Segment Open
Lemma geomFromPoly_returns_always e g : returns (geomFromPoly e g res).
Proof.
  unfold geomFromPoly. apply returns_bind; [|done].
  apply orDoesNotReturn_returns, forLoop_is_Some. by left.
Qed.

Lemma geomFromParamPoly_returns_nonneg e g :
  0 <= g_length g -> returns (geomFromParamPoly e g res).
Proof.
  intros Hlen. destruct (Qlt_le_dec 0 (g_length g)) as [Hpos|Hzero].
  - pose proof (geomFromParamPoly_returns e g res Hres Hpos) as Hok.
    by destruct (geomFromParamPoly e g res).
  - unfold geomFromParamPoly.
    assert (ceil (g_length g / res) = 0%Z) as ->; [|by rewrite orb_true_r].
    assert (g_length g / res == 0) as Hq
      by (assert (g_length g == 0) as -> by lra; field; lra).
    unfold ceil. by rewrite Hq.
Qed.

Lemma segmentShape_returns e lineRes g :
  0 <= g_length g -> returns (segmentShape res e lineRes g).
Proof.
  intros Hlen. unfold segmentShape.
  pose proof (geomFromArc_returns_always e g). pose proof (geomFromSpiral_returns_always e g).
  pose proof (geomFromPoly_returns_always e g).
  pose proof (geomFromParamPoly_returns_nonneg e g Hlen).
  destruct (g_type g); returns_tac.
Qed.

Lemma dropPreviousEnd_returns e index st segment :
  returns (dropPreviousEnd e index st segment).
Proof. unfold dropPreviousEnd. returns_tac. Qed.

Lemma addSegment_returns e lineRes st jg :
  0 <= g_length jg.2 -> returns (addSegment res e lineRes st jg).
Proof.
  intros Hlen. unfold addSegment. apply returns_bind; [by apply segmentShape_returns|].
  intros [segment warnings] _. apply returns_bind; [apply dropPreviousEnd_returns|done].
Qed.

Lemma referenceLine_returns e : segments_ok e -> returns (referenceLine res e).
Proof.
  intros Hok. unfold referenceLine. apply returns_bind; [|intros; by repeat case_match].
  apply returns_foldE. intros st jg (i & g & -> & Hg)%elem_of_lookup_imap_1.
  apply addSegment_returns. simpl.
  by apply (proj1 (Forall_forall _ _) Hok), list_elem_of_lookup_2 with i.
Qed.

Lemma insertOffsetPoint_returns e shape el : returns (insertOffsetPoint e shape el).
Proof. unfold insertOffsetPoint. returns_tac. Qed.

Lemma shiftLoop_returns e shape el sNext : forall rest st,
  returns (shiftLoop e shape el sNext rest st).
Proof.
  induction rest as [|p rest IH]; intros st; [done|]. cbn [shiftLoop].
  destruct (before _ _); [|done]. apply returns_bind; [by repeat case_match|].
  intros moved _. apply IH.
Qed.

Lemma addOffsets_returns e shape : returns (addOffsets e shape).
Proof.
  unfold addOffsets. destruct (offsets e); [done|].
  apply returns_bind; [apply returns_foldE; intros; apply insertOffsetPoint_returns|].
  intros shape' _. apply returns_bind; [|done].
  apply returns_foldE. intros. apply shiftLoop_returns.
Qed.

Lemma computeShape_returns e : segments_ok e -> returns (computeShape res minDist e).
Proof.
  intros Hok. unfold computeShape. apply returns_bind; [by apply referenceLine_returns|].
  intros st _. destruct (transformCoordinates _) as [projected shape].
  apply returns_bind; [apply addOffsets_returns|]. by intros [shape' warnings] _.
Qed.

(** With a positive resolution [computeShapes] returns for roads whose
    segments have lengths that are not negative: no loop along a segment
    runs for ever. *)
Theorem computeShapes_returns edges :
  Forall (fun ie => segments_ok ie.2) edges -> returns (computeShapes res minDist edges).
Proof.
  intros Hok. unfold computeShapes. apply returns_foldE. intros st ie Hie.
  apply returns_bind; [|by intros [e messages] _].
  apply computeShape_returns. by apply (proj1 (Forall_forall _ _) Hok).
Qed.

End returning.

(** ** The theorems at the samples *)

Lemma axis_circular : circular.
Proof. intros a. reflexivity. Qed.

Lemma axis_distance p q : 0 <= distanceTo2D p q.
Proof.
  change (0 <= Qabs (px p - px q) + Qabs (py p - py q)).
  pose proof (Qabs_nonneg (px p - px q)). pose proof (Qabs_nonneg (py p - py q)). lra.
Qed.

Lemma apart_nil : apart [].
Proof. by intros i p q. Qed.

Lemma geomFromLine_points_witness :
  length (geomFromLine lineSegment 40) = 4%nat /\
  (exists p, geomFromLine lineSegment 40 !! 0%nat = Some p /\ pos_eq p (pos2 0 0)) /\
  (exists p, geomFromLine lineSegment 40 !! 3%nat = Some p /\
     pos_eq p (calculateStraightEndPoint 0 100 (pos2 0 0))).
Proof. apply (geomFromLine_points lineSegment 40); reflexivity. Defined.

Lemma geomFromLine_ends_witness :
  geomFromLine lineSegment (-1) =
  [pos2 0 0; calculateStraightEndPoint 0 100 (pos2 0 0)].
Proof. by apply (geomFromLine_ends lineSegment (-1)). Defined.

Lemma geomFromArc_circle_witness :
  exists ret,
    geomFromArc slope arcSegment 2 = Ok (getSubpart2D ret 0 10) /\
    head ret = Some (pos2 0 0) /\
    Forall (fun p => radius2 (calculateCurveCenter 0 0 (1 / (1 # 20)) 0).1
                       (calculateCurveCenter 0 0 (1 / (1 # 20)) 0).2 (px p) (py p)
                     == 1 / (1 # 20) * (1 / (1 # 20))) ret.
Proof.
  apply (geomFromArc_circle slope arcSegment 2); [apply axis_circular|reflexivity|done].
Defined.

Lemma geomFromArc_short_witness :
  geomFromArc slope arcSegment 10 = Ok (getSubpart2D [pos2 0 0] 0 10).
Proof. by apply (geomFromArc_short slope arcSegment 10). Defined.

Lemma geomFromParamPoly_returns_witness :
  is_Ok (geomFromParamPoly slope paramSegment 2) = true.
Proof. by apply (geomFromParamPoly_returns slope paramSegment 2). Defined.

Lemma geomFromSpiral_degenerate_witness :
  geomFromSpiral slope spiralSegment 2 = Ok ([pos2 0 0], [WarnSpiral "R"]).
Proof. apply (geomFromSpiral_degenerate slope spiralSegment 2). by right. Defined.

Lemma addElevations_reference_witness :
  addElevations (elevations slope) sampleShape =
  liftRef (withNext (elevations slope)) 0 sampleShape.
Proof. apply (addElevations_reference (elevations slope) sampleShape), axis_distance. Defined.

Lemma addOffsets_size_witness :
  exists shape1,
    foldE (insertOffsetPoint shifted) (offsets shifted) sampleShape = Ok shape1 /\
    length shiftedShape.1 = length shape1.
Proof.
  apply (addOffsets_size shifted sampleShape shiftedShape.1 shiftedShape.2).
  by vm_compute.
Defined.

Lemma referenceLine_apart_witness :
  apart (ss_geom slopeLine) \/ length (ss_geom slopeLine) = 2%nat.
Proof.
  apply (referenceLine_apart 2 slope slopeLine); [apply apart_nil|by vm_compute].
Defined.

Lemma dropPreviousEnd_pops_witness :
  dropPreviousEnd slope 1 lineShape gapSegment =
  Ok (mkShape [pos2 0 0] OPENDRIVE_GT_LINE (pos2 100 0) [WarnMismatchedGeometry "R" 1]).
Proof. by apply (dropPreviousEnd_pops slope 1 lineShape [pos2 0 0] (pos2 100 0)). Defined.

Lemma addSegment_unknown_witness :
  addSegment 2 slope (-1) lineShape (1%nat, unknownSegment) = Err (InvalidRead "R").
Proof. by apply (addSegment_unknown 2 slope (-1) lineShape 1 unknownSegment). Defined.

(** ** Examples *)

(** A line of 100 m under a resolution of 40 m: four points, 33 1/3 m
    apart. *)
Example line_four_points :
  Forall2 pos_eq (geomFromLine lineSegment 40)
    [pos2 0 0; pos2 (100 # 3) 0; pos2 (200 # 3) 0; pos2 100 0].
Proof. repeat constructor; by vm_compute. Qed.

(** The road that climbs: the line is its two end points, the second
    10 m above the first. *)
Example slope_shape :
  exists r, computeShape 2 None slope = Ok r /\
    Forall2 pos_eq (geom r.1) [mkPosition 0 0 0; mkPosition 100 0 10] /\ r.2 = [].
Proof.
  eexists. split; [by vm_compute|]. split; [|done]. repeat constructor; by vm_compute.
Qed.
Segment Closed
§ **What the task asks**
What you return must be the lines above that run from the line with "geomFromArc slope arcSegment 10" to the line with "Proof. by apply (geomFromParamPoly_returns", inclusive, each copied exactly.

§ **Solution for this task**
  geomFromArc slope arcSegment 10 = Ok (getSubpart2D [pos2 0 0] 0 10).
Proof. by apply (geomFromArc_short slope arcSegment 10). Defined.

Lemma geomFromParamPoly_returns_witness :
  is_Ok (geomFromParamPoly slope paramSegment 2) = true.
Proof. by apply (geomFromParamPoly_returns slope paramSegment 2). Defined.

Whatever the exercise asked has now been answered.